La. Paper Lays Out Chapter-And-Verse the Positive Economic Effects of American Energy Production
Still plenty of buzz around the Potential Gas Committee report this week – a biennial review of available U.S. natural gas reserves that found we may be sitting on a resource base 58% higher than previously thought. To what do we owe this extraordinary circumstance? The safe and responsible utilization of hydraulic fracturing, which, paired up with horizontal drilling, has allowed us to capture and deliver energy resources that were previously in rock too deep, too hard and too expensive to access. Hailed by Energy In Depth in a press release, the study further demonstrates that serious resources are available right here at home to help drive down energy costs and make America less dependent on Middle Eastern nations to fuel our economy.

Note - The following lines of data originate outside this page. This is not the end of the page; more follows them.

(* ===== verification/BuddyInv.v ===== *)
(** The buddy allocator keeps a partition of the managed memory into aligned
    blocks.  [buddy_inv B L s]: in state [s], [B] gives the state and the order of
    each block and [L o] the free list of order [o], in order.  Each operation of
    [Buddy] acts on [B] as one of a few moves (taking a block off its list,
    joining and splitting blocks nobody owns, putting a block on its list), which
    all keep the available memory and the blocks in use. *)
From S2P Require Import Prelude ListHead Memblock Buddy.

(** * The ghost state *)

(** [Limbo]: a block that an operation in progress has taken off the lists. *)
Inductive bstate := Free | Used | Limbo.

#[global] Instance bstate_eq_dec : EqDecision bstate.
Proof. solve_decision. Defined.

Abbreviation blocks := (gmap Z (bstate * Z)).

Definition blk_in (n b o : Z) : Prop :=
  0 <= o < MAX_ORDER /\ 0 <= b /\ b + 2 ^ o <= n /\ (2 ^ o | b).

(** Aligned, disjoint blocks in [n] pages, a whole number of largest blocks. *)
Record wf_blocks (n : Z) (B : blocks) : Prop := {
  wb_range : 0 <= n /\ (2 ^ (MAX_ORDER - 1) | n);
  wb_in : forall b st o, B !! b = Some (st, o) -> blk_in n b o;
  wb_disj : forall b b' st st' o o',
    B !! b = Some (st, o) -> B !! b' = Some (st', o') -> b < b' -> b + 2 ^ o <= b'
}.

Definition covered (B : blocks) (x : Z) : Prop :=
  exists b st o, B !! b = Some (st, o) /\ b <= x < b + 2 ^ o.

(** Memory that is free or in an operation's hands. *)
Definition avail (B : blocks) (x : Z) : Prop :=
  exists b st o, B !! b = Some (st, o) /\ st <> Used /\ b <= x < b + 2 ^ o.

Definition head_ok (st : bstate) (o : Z) (pg : page) : Prop :=
  match st with
  | Free => flags pg = PG_buddy /\ private pg = o
  | Used => flags pg <> PG_buddy
  | Limbo => True
  end.
Lemma __get_object_ok B P F s i :
  slab_inv B P F s -> 0 <= i < NR_OBJECTS ->
  (__get_object i s = Ok (0, s) /\ no_memory B P F i) \/
  (exists o B' P' F' s', __get_object i s = Ok (o, s') /\ slab_inv B' P' F' s' /\
     (exists p, 0 <= p < 2 ^ 36 /\ is_slot i p o) /\
     (forall j, 0 <= j < NR_OBJECTS -> ~ inuse P F j o) /\
     (forall j o', 0 <= j < NR_OBJECTS ->
        inuse P' F' j o' <-> inuse P F j o' \/ (j = i /\ o' = o)) /\
     forall p k, block_inuse B' P' p k <-> block_inuse B P p k).
Proof.
  intros Hinv Hi. unfold __get_object.
  destruct (si_cache _ _ _ _ Hinv i Hi) as (c & Hc & _ & _).
  assert (E0 : cache_at i s = Ok (c, s)) by (unfold cache_at; by rewrite Hc).
  run E0. pose proof (si_list _ _ _ _ Hinv i Hi) as Hd.
  assert (E1 : on_mm (fun z => match list_first_entry (nodes z) (HPartial i) with
      | Ok v => Ok (v, z) | Err f => Err f end) s = Ok (nxt (nodes (zone_of s)) (HPartial i), s)).
  { unfold on_mm. rewrite (list_first_entry_ok _ _ _ Hd), (dll_next _ _ _ Hd). by destruct s. }
  run E1. run (gets_ok (fun s => S (Z.to_nat (nr_pages (zone_of s)))) s).
  assert (Hslot : forall p o B' P' F' s', slab_inv B' P' F' s' -> p ∈ P' i -> o ∈ F' p ->
            exists p, 0 <= p < 2 ^ 36 /\ is_slot i p o).
  { intros p o B' P' F' s' Hinv' Hp Ho. exists p.
    destruct (slab_page_inv _ _ _ _ _ _ Hinv' Hi Hp) as (? & _ & Hsp).
    destruct Hsp as (pg & _ & _ & _ & _ & _ & Hs). split; [done|by apply Hs]. }
  destruct (find_slab_ok B P F s i (P i) (S (Z.to_nat (nr_pages (zone_of s)))) (HPartial i))
    as [[E2 Hall]|(p & E2 & Hp & HF)]; try done; [apply Hd| | |].
  { pose proof (partial_length _ _ _ _ _ Hinv Hi). lia. }
  - run E2. destruct (allocate_slab_ok B P F s i Hinv Hi) as [[E3 Hno]|(p & B' & s' & E3 & Hf & Hus & Hinv')].
    { run E3. left. split; [done|]. by split. }
    run E3. right. pose proof (inuse_fresh _ _ _ _ _ _ Hinv Hi Hf) as Hsame.
    set (P' := set_list P i (p :: P i)) in *.
    set (F' := set_list F p _) in *.
    assert (Hp : p ∈ P' i) by (subst P'; unfold set_list; rewrite Z.eqb_refl; apply elem_of_cons; by left).
    assert (HF : exists o l, F' p = o :: l)
      by (subst F'; unfold set_list; rewrite Z.eqb_refl; destruct (Z.to_nat (slots i - 1)); cbn; eauto).
    destruct HF as (o & l & HF).
    destruct (take_object_ok B' P' F' s' i p o l Hinv' Hi Hp HF) as (s2 & E4 & Hinv2).
    destruct (inuse_pop _ _ _ _ _ _ _ _ Hinv' Hi Hp HF) as [Hfresh Hin].
    exists o, B', P', (set_list F' p l), s2. split; [exact E4|]. split; [done|]. split_and!.
    + apply (Hslot p o B' P' F' s'); [done|done|]. rewrite HF. apply elem_of_cons. by left.
    + intros j Hj. rewrite <-Hsame by done. by apply Hfresh.
    + intros j o' Hj. rewrite Hin, Hsame by done. done.
    + intros q k. by eapply block_inuse_fresh.
  - run E2. right. destruct (F p) as [|o l] eqn:EF; [done|].
    destruct (take_object_ok B P F s i p o l Hinv Hi Hp EF) as (s2 & E4 & Hinv2).
    destruct (inuse_pop _ _ _ _ _ _ _ _ Hinv Hi Hp EF) as [Hfresh Hin].
    exists o, B, P, (set_list F p l), s2. split; [exact E4|]. split_and!; try done.
    apply (Hslot p o B P F s); [done|done|]. rewrite EF. apply elem_of_cons. by left.
Qed.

It’s very simple. More American energy means more American jobs. Look no further than Shreveport, Louisiana for proof of that. As the Potential Gas Committee found, most of the newly discovered energy reserves are locked thousands of feet below the surface in thick, deep shale-rock formations. Without hydraulic fracturing, these resources could not be produced, and the associated jobs and massive government revenues, would not be generated.
Today’s Shreveport Times is a case-study of how responsible energy development is being used in communities across the United States as a key driver of local economic growth. The Haynesville Shale formation has been an economic game-changer in northwestern Louisiana. In fact, BusinessWeek ranked the energy-producing city “as 15th among its top 20 places in the U.S. where companies are hiring and the quality of life is high.”
The paper writes:
“Interest in the Haynesville Shale…continues to fuel employment in the region. The natural gas formation…has pumped millions of dollars into some property owners’ pockets — including local governments — since the discovery was announced in April 2008. A recently completed economic impact study estimates Haynesville Shale activity created about 32,742 jobs, about $2.4 billion in business sales statewide and nearly $3.9 billion in household earnings, including almost $3.2 billion in lease and royalty payments to private landowners, in 2008.”
Unfortunately, some in Washington are focused on hampering this positive growth and production of clean-burning natural gas through burdensome red-tape and duplicative mandates.
In today’s New York Times, the Energy In Depth coalition summarizes what fracturing techology means to America’s energy security — and how without this safe practice, the economic expansion seen in Shreveport, would not be possible:
“Hydraulic fracturing is the Rosetta Stone of natural gas development. With it, otherwordly amounts of shale and tight-pocket gas can be found, produced and delivered to Americans who need it. Without it, those resources remain trapped underground.”